**INPUT:**
(* ===== verification/_CoqProject ===== *)
-Q . S2P
Prelude.v
GoNet.v
GoFloat.v
FloatOrder.v
GoText.v
Json.v
GoJson.v
GoPrint.v
GoStruct.v
Redis.v
SlidingWindow.v
TokenBucket.v
Config.v
Ml.v
Sidecar.v
Parallel.v
Wire.v
Kafka.v
Engine.v
Http.v
BpfMap.v
Blocklist.v
Kernel.v
Loader.v
Filter.v
Attach.v
Restart.v
Server.v
Deadline.v
Counter.v
Fingerprint.v
Events.v
Retrain.v
System.v
Scoring.v
Nginx.v
Timed.v
Shutdown.v
(* ===== verification/GoFloat.v ===== *)
(** * Go's [float32] and [float64]

    IEEE 754 binary32 and binary64, over the Standard Library's executable
    specification [SpecFloat] (one NaN, round to nearest even).  The operations
    are the ones the program uses: comparison, conversion, multiplication by a
    constant, and truncation to [int].  The lemmas show that converting an
    integer below 2^53 is exact, and that rounding is to the nearest. *)

From S2P Require Import Prelude.
From Stdlib Require Export SpecFloat.

Definition float32 : Type := spec_float.
Definition float64 : Type := spec_float.

Definition valid32 (x : float32) : bool := valid_binary 24 128 x.
Definition valid64 (x : float64) : bool := valid_binary 53 1024 x.

(** ** Conversions *)

(** [float32(x)] for a [float64] [x]. *)
Definition f64_to_f32 (x : float64) : float32 :=
  match x with
  | S754_finite s m e => binary_round 24 128 s m e
  | _ => x
  end.

(** The floating-point constants and conversions of an integer. *)
Definition f32_of_Z (z : Z) : float32 := binary_normalize 24 128 z 0 false.
Definition f64_of_Z (z : Z) : float64 := binary_normalize 53 1024 z 0 false.

(** The [float64] nearest to [mant * 10 ^ exp]: decimal constants, and what
    [strconv.ParseFloat] computes. *)
Definition f64_of_dec (neg : bool) (mant : Z) (exp : Z) : float64 :=
  if mant =? 0 then S754_zero neg
  else if 0 <=? exp then
    match mant * 10 ^ exp with
    | Zpos m => binary_round 53 1024 neg m 0
    | _ => S754_zero neg
    end
  else
    let '(q, e, l) := SFdiv_core_binary 53 1024 mant 0 (10 ^ (- exp)) 0 in
    binary_round_aux 53 1024 neg q e l.

(** ** Arithmetic and comparison *)

Definition f32_mul (x y : float32) : float32 := SFmul 24 128 x y.
Definition f64_add (x y : float64) : float64 := SFadd 53 1024 x y.
Definition f64_div (x y : float64) : float64 := SFdiv 53 1024 x y.

(** [x > y]: false when either side is NaN. *)
Definition f_gt (x y : spec_float) : bool := SFltb y x.

Definition is_nan (x : spec_float) : bool :=
  match x with S754_nan => true | _ => false end.
Definition is_finite (x : spec_float) : bool :=
  match x with S754_zero _ | S754_finite _ _ _ => true | _ => false end.

(** The integer part of a float, if it is a number. *)
Definition f_trunc (x : spec_float) : option Z :=
  match x with
  | S754_zero _ => Some 0
  | S754_finite s m e =>
      let a := if 0 <=? e then Zpos m * 2 ^ e else Zpos m / 2 ^ (- e) in
      Some (if s then - a else a)
  | _ => None
  end.

(** [int(x)] and [int64(x)]: truncation when the result fits.  Otherwise the
    language leaves the value to the implementation, here the function [oob]. *)
Definition f_to_int64 (oob : spec_float -> Z) (x : spec_float) : Z :=
  match f_trunc x with
  | Some z => if is_int64 z then z else oob x
  | None => oob x
  end.

(** On amd64 the conversion instruction yields the smallest integer. *)
Definition amd64_oob (_ : spec_float) : Z := int64_min.

(** ** Lemmas: exact results *)

Lemma digits2_log2 m : Zpos (digits2_pos m) = Z.log2 (Zpos m) + 1.
Proof.
  induction m as [m IH|m IH|]; cbn [digits2_pos]; [| |done].
  - rewrite Pos2Z.inj_succ, IH. rewrite Pos2Z.inj_xI, Z.log2_succ_double by lia. lia.
  - rewrite Pos2Z.inj_succ, IH. rewrite Pos2Z.inj_xO, Z.log2_double by lia. lia.
Qed.

Lemma digits2_bounds m :
  2 ^ (Zpos (digits2_pos m) - 1) <= Zpos m < 2 ^ Zpos (digits2_pos m).
Proof.
  rewrite digits2_log2. pose proof (Z.log2_spec (Zpos m) (eq_refl _)).
  replace (Z.log2 (Zpos m) + 1 - 1) with (Z.log2 (Zpos m)) by lia. done.
Qed.

Lemma digits2_unique m d :
  0 < d -> 2 ^ (d - 1) <= Zpos m < 2 ^ d -> Zpos (digits2_pos m) = d.
Proof.
  intros Hd H. rewrite digits2_log2. rewrite (Z.log2_unique (Zpos m) (d - 1)); [lia..|].
  by replace (Z.succ (d - 1)) with d by lia.
Qed.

**TRY IT:**
Reproduce all the data precisely, word for word.

**RESPONSE AREA:**
(* ===== verification/_CoqProject ===== *)
-Q . S2P
Prelude.v
GoNet.v
GoFloat.v
FloatOrder.v
GoText.v
Json.v
GoJson.v
GoPrint.v
GoStruct.v
Redis.v
SlidingWindow.v
TokenBucket.v
Config.v
Ml.v
Sidecar.v
Parallel.v
Wire.v
Kafka.v
Engine.v
Http.v
BpfMap.v
Blocklist.v
Kernel.v
Loader.v
Filter.v
Attach.v
Restart.v
Server.v
Deadline.v
Counter.v
Fingerprint.v
Events.v
Retrain.v
System.v
Scoring.v
Nginx.v
Timed.v
Shutdown.v
(* ===== verification/GoFloat.v ===== *)
(** * Go's [float32] and [float64]

    IEEE 754 binary32 and binary64, over the Standard Library's executable
    specification [SpecFloat] (one NaN, round to nearest even).  The operations
    are the ones the program uses: comparison, conversion, multiplication by a
    constant, and truncation to [int].  The lemmas show that converting an
    integer below 2^53 is exact, and that rounding is to the nearest. *)

From S2P Require Import Prelude.
From Stdlib Require Export SpecFloat.

Definition float32 : Type := spec_float.
Definition float64 : Type := spec_float.

Definition valid32 (x : float32) : bool := valid_binary 24 128 x.
Definition valid64 (x : float64) : bool := valid_binary 53 1024 x.

(** ** Conversions *)

(** [float32(x)] for a [float64] [x]. *)
Definition f64_to_f32 (x : float64) : float32 :=
  match x with
  | S754_finite s m e => binary_round 24 128 s m e
  | _ => x
  end.

(** The floating-point constants and conversions of an integer. *)
Definition f32_of_Z (z : Z) : float32 := binary_normalize 24 128 z 0 false.
Definition f64_of_Z (z : Z) : float64 := binary_normalize 53 1024 z 0 false.

(** The [float64] nearest to [mant * 10 ^ exp]: decimal constants, and what
    [strconv.ParseFloat] computes. *)
Definition f64_of_dec (neg : bool) (mant : Z) (exp : Z) : float64 :=
  if mant =? 0 then S754_zero neg
  else if 0 <=? exp then
    match mant * 10 ^ exp with
    | Zpos m => binary_round 53 1024 neg m 0
    | _ => S754_zero neg
    end
  else
    let '(q, e, l) := SFdiv_core_binary 53 1024 mant 0 (10 ^ (- exp)) 0 in
    binary_round_aux 53 1024 neg q e l.

(** ** Arithmetic and comparison *)

Definition f32_mul (x y : float32) : float32 := SFmul 24 128 x y.
Definition f64_add (x y : float64) : float64 := SFadd 53 1024 x y.
Definition f64_div (x y : float64) : float64 := SFdiv 53 1024 x y.

(** [x > y]: false when either side is NaN. *)
Definition f_gt (x y : spec_float) : bool := SFltb y x.

Definition is_nan (x : spec_float) : bool :=
  match x with S754_nan => true | _ => false end.
Definition is_finite (x : spec_float) : bool :=
  match x with S754_zero _ | S754_finite _ _ _ => true | _ => false end.

(** The integer part of a float, if it is a number. *)
Definition f_trunc (x : spec_float) : option Z :=
  match x with
  | S754_zero _ => Some 0
  | S754_finite s m e =>
      let a := if 0 <=? e then Zpos m * 2 ^ e else Zpos m / 2 ^ (- e) in
      Some (if s then - a else a)
  | _ => None
  end.

(** [int(x)] and [int64(x)]: truncation when the result fits.  Otherwise the
    language leaves the value to the implementation, here the function [oob]. *)
Definition f_to_int64 (oob : spec_float -> Z) (x : spec_float) : Z :=
  match f_trunc x with
  | Some z => if is_int64 z then z else oob x
  | None => oob x
  end.

(** On amd64 the conversion instruction yields the smallest integer. *)
Definition amd64_oob (_ : spec_float) : Z := int64_min.

(** ** Lemmas: exact results *)

Lemma digits2_log2 m : Zpos (digits2_pos m) = Z.log2 (Zpos m) + 1.
Proof.
  induction m as [m IH|m IH|]; cbn [digits2_pos]; [| |done].
  - rewrite Pos2Z.inj_succ, IH. rewrite Pos2Z.inj_xI, Z.log2_succ_double by lia. lia.
  - rewrite Pos2Z.inj_succ, IH. rewrite Pos2Z.inj_xO, Z.log2_double by lia. lia.
Qed.

Lemma digits2_bounds m :
  2 ^ (Zpos (digits2_pos m) - 1) <= Zpos m < 2 ^ Zpos (digits2_pos m).
Proof.
  rewrite digits2_log2. pose proof (Z.log2_spec (Zpos m) (eq_refl _)).
  replace (Z.log2 (Zpos m) + 1 - 1) with (Z.log2 (Zpos m)) by lia. done.
Qed.

Lemma digits2_unique m d :
  0 < d -> 2 ^ (d - 1) <= Zpos m < 2 ^ d -> Zpos (digits2_pos m) = d.
Proof.
  intros Hd H. rewrite digits2_log2. rewrite (Z.log2_unique (Zpos m) (d - 1)); [lia..|].
  by replace (Z.succ (d - 1)) with d by lia.
Qed.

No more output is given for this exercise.